* [TASK REQUIREMENTS] Across the entries, how many lines have the string "DataClassificationLevelPublic" in them? Reply with only a number.

* [PROVIDED ENTRIES]

(* ===== verification/DataClassification.v ===== *)
(** * Data classification (internal/dataclassification/classification.go)

    Classification of evidence, its combination over a bundle, and the decision
    whether a hosted model provider's data policy lets the bundle leave the
    cluster. *)

From Stdlib Require Import ZArith Lia.
From stdpp Require Import base list strings gmap.
From S2P Require Import Prelude GoStrings Utf8 Api.

(** ** Constants of api/v1alpha1/types.go and of the package *)

Definition DataClassificationPolicyVersion : string := "fluxseer-rca-data-classification-v1".
Definition DataClassificationLevelPublic : string := "Public".
Definition DataClassificationLevelInternal : string := "Internal".
Definition DataClassificationLevelConfidential : string := "Confidential".
Definition DataClassificationLevelRestricted : string := "Restricted".
Definition DataClassificationSourceDefault : string := "Default".
Definition DataClassificationSourceInherited : string := "Inherited".
Definition DataClassificationSourceContentDetection : string := "ContentDetection".
Definition SensitivityTagCredentialLike : string := "CredentialLike".
Definition SensitivityTagPersonalData : string := "PersonalData".
Definition SensitivityTagCustomerData : string := "CustomerData".
Definition SensitivityTagSourceCode : string := "SourceCode".
Definition SensitivityTagInfrastructureMetadata : string := "InfrastructureMetadata".
Definition SensitivityTagSecuritySensitive : string := "SecuritySensitive".

Definition DecisionAllowed : string := "Allowed".
Definition DecisionRejected : string := "Rejected".
Definition ReasonAllowed : string := "Allowed".
Definition ReasonClassificationExceeded : string := "ClassificationExceeded".
Definition ReasonSensitivityTagDenied : string := "SensitivityTagDenied".
Definition ReasonRedactionRequired : string := "RedactionRequired".
Definition ReasonExternalTransmissionDeny : string := "ExternalTransmissionDisabled".

(** domain.QueryType. *)
Definition QueryTypeMetric : string := "metric".
Definition QueryTypeLog : string := "log".
Definition QueryTypeTrace : string := "trace".
Definition QueryTypeEvent : string := "event".
Definition QueryTypeDeploymentCondition : string := "deploymentCondition".
Definition QueryTypeServiceConfiguration : string := "serviceConfiguration".
Definition QueryTypeProbeConfiguration : string := "probeConfiguration".
Definition QueryTypeContainerTermination : string := "containerTermination".

Record ModelProviderDataPolicy := mkModelProviderDataPolicy {
  mp_AllowExternalTransmission : bool;
  mp_AllowedEvidenceKinds : list string;
  mp_DeniedSensitivityTags : list string;
  mp_AllowLogSamples : bool;
  mp_RequireRedaction : bool;
  mp_MaximumClassification : string
}.

Record ClassificationDecision := mkClassificationDecision {
  cd_Decision : string;
  cd_Reason : string;
  cd_Message : string;
  cd_MaximumObserved : string;
  cd_MaximumAllowed : string;
  cd_MaximumSent : string;
  cd_SensitivityTagsSent : list string;
  cd_ClassificationVersion : string
}.

Section Classification.
Context {U : UnicodeTables}.

(** ** Levels and tags *)

Definition NormalizeLevel (level : string) : string :=
  let l := to_lower (trim_space level) in
  if l == "public" then DataClassificationLevelPublic
  else if (l == "internal") || (l == "") then DataClassificationLevelInternal
  else if l == "confidential" then DataClassificationLevelConfidential
  else if l == "restricted" then DataClassificationLevelRestricted
  else trim_space level.

Definition levelRank (level : string) : option Z :=
  if level == to_lower DataClassificationLevelPublic then Some 0
  else if level == to_lower DataClassificationLevelInternal then Some 1
  else if level == to_lower DataClassificationLevelConfidential then Some 2
  else if level == to_lower DataClassificationLevelRestricted then Some 3
  else None.

Definition levelValue (level : string) : Z :=
  match levelRank (to_lower (NormalizeLevel level)) with
  | Some value => value
  | None =>
      match levelRank (to_lower DataClassificationLevelRestricted) with Some value => value | None => 0 end
  end.

Definition CompareLevels (a b : string) : Z := levelValue a - levelValue b.

Definition NormalizeSensitivityTag (tag : string) : string :=
  let t := to_lower (trim_space tag) in
  if (t == "credentiallike") || (t == "secretlike") then SensitivityTagCredentialLike
  else if t == "personaldata" then SensitivityTagPersonalData
  else if t == "customerdata" then SensitivityTagCustomerData
  else if t == "sourcecode" then SensitivityTagSourceCode
  else if t == "infrastructuremetadata" then SensitivityTagInfrastructureMetadata
  else if t == "securitysensitive" then SensitivityTagSecuritySensitive
  else trim_space tag.

Definition LooksCredentialLike (text : string) : bool :=
  let normalized := to_lower text in
  contains normalized "token=" || contains normalized "password=" ||
  contains normalized "api_key" || contains normalized "apikey" ||
  contains normalized "secret=" || contains normalized "bearer ".

(** ** Merge *)

Definition mergeBase : DataClassification :=
  mkDataClassification DataClassificationLevelInternal [] DataClassificationSourceDefault
    DataClassificationPolicyVersion.

(** One round of the loop; the tags are collected beside [out]. *)
Definition mergeStep (acc : DataClassification * list string) (item : DataClassification)
    : DataClassification * list string :=
  let '(out, tags) := acc in
  let level := if (trim_space (dc_Level item) != "")
                    && (0 <? CompareLevels (dc_Level item) (dc_Level out))
               then NormalizeLevel (dc_Level item) else dc_Level out in
  let source := if (trim_space (dc_Source item) != "")
                     && (dc_Source item != DataClassificationSourceDefault)
                then dc_Source item else dc_Source out in
  let version := if trim_space (dc_PolicyVersion item) != "" then dc_PolicyVersion item
                 else dc_PolicyVersion out in
  (mkDataClassification level (dc_SensitivityTags out) source version,
   tags ++ filter (fun tag => tag <> "") (map NormalizeSensitivityTag (dc_SensitivityTags item))).

Definition Merge (items : list DataClassification) : DataClassification :=
  let '(out, tags) := fold_left mergeStep items (mergeBase, []) in
  mkDataClassification (dc_Level out) (sorted_set tags) (dc_Source out) (dc_PolicyVersion out).

(** ** Defaults *)

Definition DefaultForObservation (queryType text : string) : DataClassification :=
  let level := if queryType == QueryTypeLog then DataClassificationLevelConfidential
               else DataClassificationLevelInternal in
  let classification := mkDataClassification level [SensitivityTagInfrastructureMetadata]
                          DataClassificationSourceDefault DataClassificationPolicyVersion in
  if LooksCredentialLike text then
    let merged := Merge [classification;
                         mkDataClassification DataClassificationLevelRestricted
                           [SensitivityTagCredentialLike] DataClassificationSourceContentDetection
                           DataClassificationPolicyVersion] in
    mkDataClassification (dc_Level merged) (dc_SensitivityTags merged)
      DataClassificationSourceContentDetection (dc_PolicyVersion merged)
  else classification.

Definition queryTypeForKind (kind : string) : string :=
  let k := trim_suffix (to_lower (trim_space kind)) "observation" in
  if k == "metric" then QueryTypeMetric
  else if k == "log" then QueryTypeLog
  else if (k == "event") || (k == "kubernetesevent") then QueryTypeEvent
  else if k == "deploymentcondition" then QueryTypeDeploymentCondition
  else if k == "serviceconfiguration" then QueryTypeServiceConfiguration
  else if k == "probeconfiguration" then QueryTypeProbeConfiguration
  else QueryTypeEvent.

Definition DefaultForEvidenceKind (kind text : string) : DataClassification :=
  DefaultForObservation (queryTypeForKind kind) text.

(** ** Bundles and policies *)

Definition refClassification (ref : EvidenceRef) : DataClassification :=
  match er_Classification ref with
  | Some c => c
  | None => DefaultForEvidenceKind (er_Kind ref) (er_Summary ref)
  end.

Definition BundleClassification (refs : list EvidenceRef) : DataClassification :=
  match refs with
  | [] => mergeBase
  | _ =>
      let classification := Merge (map refClassification refs) in
      mkDataClassification (dc_Level classification) (dc_SensitivityTags classification)
        DataClassificationSourceInherited (dc_PolicyVersion classification)
  end.

Definition deniedTag (tags denied : list string) : string :=
  let deniedSet := filter (fun tag => tag <> "") (map NormalizeSensitivityTag denied) in
  match find_first (fun tag => if mem_str (NormalizeSensitivityTag tag) deniedSet
                               then Some (NormalizeSensitivityTag tag) else None) tags with
  | Some tag => tag
  | None => ""
  end.

Definition allRefsRedacted (refs : list EvidenceRef) : bool :=
  forallb (fun ref => trim_space (er_RedactionProfile ref) != "") refs.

* [YOUR RESPONSE] 3